I like that one. I think I will start that collection of cocktail knowledge, after all, and put that at the top of the list. Better late than never, right Mr. Weiner?

Does anyone know what a person doing this combing of mattresses would have been called in English? I'm guessing my "mattress worker" translation is not quite right. I'd like my cocktail knowledge collection to be bilingual.

Note to Neighbor Barb from the comments...thanks for the english word for the door salami from a couple weeks ago, very helpful. I must have forgotten that Weiner Word.

Note to Wayne from the comments (and anyone else who is dying to see the stone wall David and I built)...here you go, pal.





Very impressive, no? I can tell you this, after busting our backs for 4 hours to make that 2'x 3' wall, we have a new appreciation for this...

Friday, November 13, 2009

Earle-in-Denver's comment on my captivity (from the last post) got me thinking about the nature of captivity.

This is a dialog that sometimes happens in my head that came up again today in my pondering on captivity:

Some Random Person asks: "Lynn, if you could organize your ideal holiday, what would it look like?"

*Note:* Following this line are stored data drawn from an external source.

Lemma execute_link_token_change a id addr ty params w u w' e :
  execute_link_token a id addr ty params w = Ok (u, w') -> env_hub e -> its_change e (its w) (its w').
Proof. intros (_ & _ & ty' & _ & Hl)%execute_link_token_ok He. eapply linked_change; [exact Hl|by left]. Qed.

(** ** Messages to the hub, and minting, leave the accounts as they are *)

Lemma send_remote_deployment_same g id mint md d dc gas w u w' :
  send_remote_deployment g id mint md d dc gas w = Ok (u, w') -> its w' = its w.
Proof.
  unfold send_remote_deployment, send_to_hub_wrap. intros H. inv_instr.
  match goal with H : get_token_metadata _ _ _ = _ |- _ => apply get_token_metadata_ok in H as -> end.
  apply send_to_hub_ok in H as (b & _ & Hq & _). by rewrite (quiet_its _ _ Hq).
Qed.

#[local] Ltac hub_same := repeat match goal with
  | H : load_mint _ _ = Ok _ |- _ => apply load_mint_ok in H as (-> & _)
  | H : load_token_account _ _ = Ok _ |- _ => apply load_token_account_ok in H as (-> & _)
  | H : hub_programs _ _ = Ok _ |- _ => apply hub_programs_ok in H as ->
  | H : remote_chain _ _ _ = Ok _ |- _ => apply remote_chain_ok in H as (-> & _)
  | H : gateway_root_seeds _ _ = Ok _ |- _ => apply gateway_root_seeds_ok in H as (? & _ & _ & ->)
  | H : send_remote_deployment _ _ _ _ _ _ _ _ = Ok _ |- _ => apply send_remote_deployment_same in H
  | H : send_to_hub _ _ _ _ = Ok _ |- _ => apply send_to_hub_ok in H as (? & _ & H & _); apply quiet_its in H
  end.

Lemma deploy_remote_interchain_token_same a salt dc gas w u w' :
  deploy_remote_interchain_token a salt dc gas w = Ok (u, w') -> its w' = its w.
Proof. unfold deploy_remote_interchain_token. intros H. its_norm. by hub_same. Qed.

Lemma deploy_remote_canonical_same a dc gas w u w' :
  deploy_remote_canonical_interchain_token a dc gas w = Ok (u, w') -> its w' = its w.
Proof. unfold deploy_remote_canonical_interchain_token. intros H. its_norm. by hub_same. Qed.

Lemma register_token_metadata_same a gas w u w' :
  register_token_metadata a gas w = Ok (u, w') -> its w' = its w.
Proof. unfold register_token_metadata. intros H. its_norm. by hub_same. Qed.

Lemma link_token_same a salt dc d ty p gas w x w' :
  link_token a salt dc d ty p gas w = Ok (x, w') -> its w' = its w.
Proof. unfold link_token, send_to_hub_wrap. intros H. its_norm. by hub_same. Qed.

Lemma mint_interchain_token_same a n w u w' : mint_interchain_token a n w = Ok (u, w') -> its w' = its w.
Proof.
  unfold mint_interchain_token, token_interface, mint_token_program. intros H. its_norm. hub_same.
  match goal with H : mint_as_manager _ _ _ _ _ _ _ _ _ = _ |- _ => apply mint_as_manager_its in H as (Hi & _) end.
  eapply its_store in H as (-> & _); [|rewrite Hi; eassumption]. rewrite Hi. by apply insert_id.
Qed.

(** ** Transfers and messages *)

Lemma interchain_transfer_change a id dc da n gas program seeds data hub w u w' :
  interchain_transfer a id dc da n gas program seeds data w = Ok (u, w') ->
  its_change (env_of [ix_payer a; ix_authority a] hub w) (its w) (its w').
Proof.
  intros H. apply interchain_transfer_ok in H as
    (c & t & t' & src & s & m & b & Hr & Hp & _ & Hm & _ & _ & _ & Hs & _ & _ & _ & _ & _ & Hf & -> & _).
  eapply (ChFlow _ _ _ _ _ _ _ _ _ FlowOut); [exact Hr|exact Hp|exact Hm| |exact Hf].
  exists (key (ix_authority a)). signed.
Qed.

Lemma execute_interchain_transfer_change a m sc sa d id n data w u w' e :
  execute_interchain_transfer a m sc sa d id n data w = Ok (u, w') -> env_hub e -> env_now e = now w ->
  its_change e (its w) (its w').
Proof.
  intros H He Hn. apply execute_interchain_transfer_ok in H as
    (c & t & t' & k & v0 & v & _ & Hr & Hp & Hm & _ & _ & _ & _ & _ & _ & _ & Hf & -> & _).
  eapply (ChFlow _ _ _ _ _ _ _ _ _ FlowIn); [exact Hr|exact Hp|exact Hm|exact He|by rewrite Hn].
Qed.

(** A message of the hub that [execute] is acting on. *)
Definition hub_message (a : Execute) (m : Message) (payload : bytes) (w : World) : Prop :=
  exists c sc inner v, hub_message_received a m payload c sc inner w v.

Lemma its_execute_change a m payload w u w' e :
  its_execute a m payload w = Ok (u, w') -> (hub_message a m payload w -> env_hub e) -> env_now e = now w ->
  its_change e (its w) (its w').
Proof.
  intros H He Hn. apply its_execute_ok in H as (c & sc & inner & v & Hrec & Hrun).
  assert (env_hub e) as He' by (apply He; by exists c, sc, inner, v).
  destruct Hrec as (_ & _ & _ & _ & _ & _ & _ & Hfr & Hv).
  assert (its v = its w) as <- by apply Hfr, its_not_gateway. rewrite <- Hv in Hn.
  destruct inner; cbn [message_runs] in Hrun.
  - destruct Hrun as (d & x & _ & _ & H). by eapply execute_interchain_transfer_change.
  - destruct Hrun as (x & _ & _ & H). by eapply execute_deploy_interchain_token_change.
  - destruct Hrun as (x & t & _ & _ & _ & H). by eapply execute_link_token_change.
Qed.

(** ** All instructions *)

(** The accounts whose signature the instruction requires. *)
Definition its_signers (ix : ItsInstruction) : list AccountInfo :=
  match ix with
  | ItInitialize a _ _ => [ti_payer a; ti_operator a]
  | ItSetPauseStatus a _ => [sp_payer a]
  | ItSetTrustedChain a _ | ItRemoveTrustedChain a _ => [tc_payer a]
  | ItDeployInterchainToken a _ _ _ _ _ => [dt_payer a; dt_deployer a]
  | ItDeployRemoteInterchainToken a _ _ _ => [ha_payer (dr_hub a); dr_deployer a]
  | ItRegisterTokenMetadata a _ => [ha_payer (rm_hub a)]
  | ItRegisterCanonicalInterchainToken a => [rc_payer a]
  | ItDeployRemoteCanonicalInterchainToken a _ _ => [ha_payer (dc_hub a)]
  | ItRegisterCustomToken a _ _ _ => [la_payer (ru_accounts a); ru_deployer a]
  | ItLinkToken a _ _ _ _ _ _ => [ha_payer (lk_hub a); lk_deployer a]
  | ItSetFlowLimit a _ => [fl_payer a; fl_operator a]
  | ItExecute a _ _ => [xe_payer a]
  | ItExecuteDeployInterchainToken a _ _ _ _ _ => [ed_payer a]
  | ItExecuteLinkToken a _ _ _ _ => [la_payer a]
  | ItExecuteInterchainTransfer a _ _ _ _ _ _ _ => [et_payer a]
  | ItInterchainTransfer a _ _ _ _ _ _ _ _ => [ix_payer a; ix_authority a]
  | ItTransferOperatorship a => [xo_payer a; xo_origin_user_account a]
  | ItAddTokenManagerFlowLimiter a | ItRemoveTokenManagerFlowLimiter a => [ft_payer a; ft_authority_user_account a]
  | ItSetTokenManagerFlowLimit a _ => [ml_payer a; ml_flow_limiter a]
  | ItTransferTokenManagerOperatorship a => [xm_payer a; xm_origin_user_account a]
  | ItMintInterchainToken a _ => [mi_minter a]
  | ItHandoverMintAuthority a _ => [hm_payer a; hm_authority a]
  | ItTransferInterchainTokenMintership a => [mm_payer a; mm_sender_user_account a]
  end.

(** The hub orders a change: through [execute], or in the three instructions that only [execute] can
    call, because they need the signature of the ITS root, an address without a private key. *)
Definition hub_orders (ix : ItsInstruction) (w : World) : Prop :=
  match ix with
  | ItExecute a m payload => hub_message a m payload w
  | ItExecuteDeployInterchainToken a _ _ _ _ _ => is_signer (ed_its_root_pda a) = true
  | ItExecuteLinkToken a _ _ _ _ => is_signer (la_its_root_pda a) = true
  | ItExecuteInterchainTransfer a _ _ _ _ _ _ _ => is_signer (et_its_root_pda a) = true
  | _ => False
  end.

Definition its_env (ix : ItsInstruction) (w : World) : ItsEnv := env_of (its_signers ix) (hub_orders ix w) w.

Lemma execute_deploy_signed a id n y d minter w u w' :
  execute_deploy_interchain_token a id n y d minter w = Ok (u, w') -> is_signer (ed_its_root_pda a) = true.
Proof.
  unfold execute_deploy_interchain_token, execute_deploy_interchain_token_accounts. intros H. by inv_instr.
Qed.

Lemma execute_link_signed a id addr ty p w u w' :
  execute_link_token a id addr ty p w = Ok (u, w') -> is_signer (la_its_root_pda a) = true.
Proof. unfold execute_link_token. intros H. by inv_instr. Qed.

Lemma execute_transfer_signed a m sc sa d id n data w u w' :
  execute_interchain_transfer a m sc sa d id n data w = Ok (u, w') -> is_signer (et_its_root_pda a) = true.
Proof. intros H. apply execute_interchain_transfer_ok in H as (? & ? & ? & ? & ? & ? & Hs & _). exact Hs. Qed.

Lemma same_change e w w' : its w' = its w -> its_change e (its w) (its w').
Proof. intros ->. apply ChNone. Qed.

Lemma its_entry_change ix w u w' : its_entry ix w = Ok (u, w') -> its_change (its_env ix w) (its w) (its w').
Proof.
  unfold its_env. destruct ix; cbn [its_entry its_signers]; intros H;
    try (apply instr_bind_ok in H as (? & ? & H & [-> ->]%instr_ret_ok)).
  - by eapply initialize_change.
  - by eapply set_pause_status_change.
  - by eapply set_trusted_chain_change.
  - by eapply remove_trusted_chain_change.
  - by eapply deploy_interchain_token_change.
  - by eapply same_change, deploy_remote_interchain_token_same.
  - by eapply same_change, register_token_metadata_same.
  - by eapply register_canonical_change.
  - by eapply same_change, deploy_remote_canonical_same.
  - by eapply register_custom_token_change.
  - by eapply same_change, link_token_same.
  - by eapply set_flow_limit_change.
  - by eapply its_execute_change.
  - eapply execute_deploy_interchain_token_change; [exact H|]. by eapply execute_deploy_signed.
  - eapply execute_link_token_change; [exact H|]. by eapply execute_link_signed.
  - eapply execute_interchain_transfer_change; [exact H| |done]. by eapply execute_transfer_signed.
  - by eapply interchain_transfer_change.
  - by eapply its_transfer_operatorship_change.
  - by eapply add_token_manager_flow_limiter_change.
  - by eapply remove_token_manager_flow_limiter_change.
  - by eapply set_token_manager_flow_limit_change.
  - by eapply transfer_token_manager_operatorship_change.
  - by eapply same_change, mint_interchain_token_same.
  - by eapply handover_mint_authority_change.
  - by eapply transfer_interchain_token_mintership_change.
Qed.
End refines.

Lynn responds: "Well, thanks for asking, Some Random Person. That's easy. It's been a dream holiday that I've had in mind for as long as I can remember. It looks like this. I rent a mountain cabin with a wood stove and a beautiful view. I go there with some great food that can be cooked on the wood stove. I'd have books and magazines, and yarn and needles, beads and silver, and paper and glue. I'd pack sketchbooks and pencils and markers and pens, and maybe a little wine. There would be fabric and a sewing machine, and clay and paint. Maybe I would have some movies and books on tape (or CD, as it were). And I would stay put. I would just BE THERE."

Captivity might just be a matter of inapropriate labling of one's time. Or perhaps, just a slight shift in one's perspective.

In my case, Bead Babe has taken me to heaven.

If you see her




don't follow. I ain't leavin'!

PS. If any of you are, like Carrie in the comments, wondering if I'm nuts. Yes, I am. Totally and comletely. Carrie, you probably had some foresight into this early on...on the golf course in high school. I'd appreciate it if you didn't share!!!!

PSS. Bead Babe let me outside today to build a stone wall for her on her land. She thought that moving my WHOLE BODY would be a respite from constant work with my hands. Boy was she right. I'm coming to love The Babe. Anyway...Wayne (aka: "TFC"), don't worry...photos will be coming.

Tuesday, November 10, 2009



Sorry about that little break the in the blog action, you see Bead Babe (that would be Wonder Woolman's sinister sister) kidnapped me. Actually, I'm still in captivity so I must be quick before Bead Babe comes back and sees that I'm not making jewelry.



I'd tell you where I am so one of you could come rescue me but I don't know. She nabbed me just after I returned from Venice, blindfolded me, stuck me in a box that felt full of marbles, drove me away. I must be on a mountain top somewhere because during the journey the box I was in tipped over and I spent most of the ride with my feet above my head trying to keep those marbles out of my nose. Duh, stupid me...they weren't marble at all but beads, of course.

Anyway, The Babe (that's what I call her behind her back) has got me set up in this room now that's actually pretty cozy. I have a wood stove for heat, pencils and notepads for sketching and all the jewelry supplies one could imagine. Twice a day a really nice and cute man brings me some food. Oh, that man also brings me a cappuccino in the mornings.



Things could be much worse, actually. But I would kind of like to get home so if you see someone who looks like Wonder Woolman but wearing a ridiculous amount of jewelry (beautiful jewelry, but just too much of it), follow her.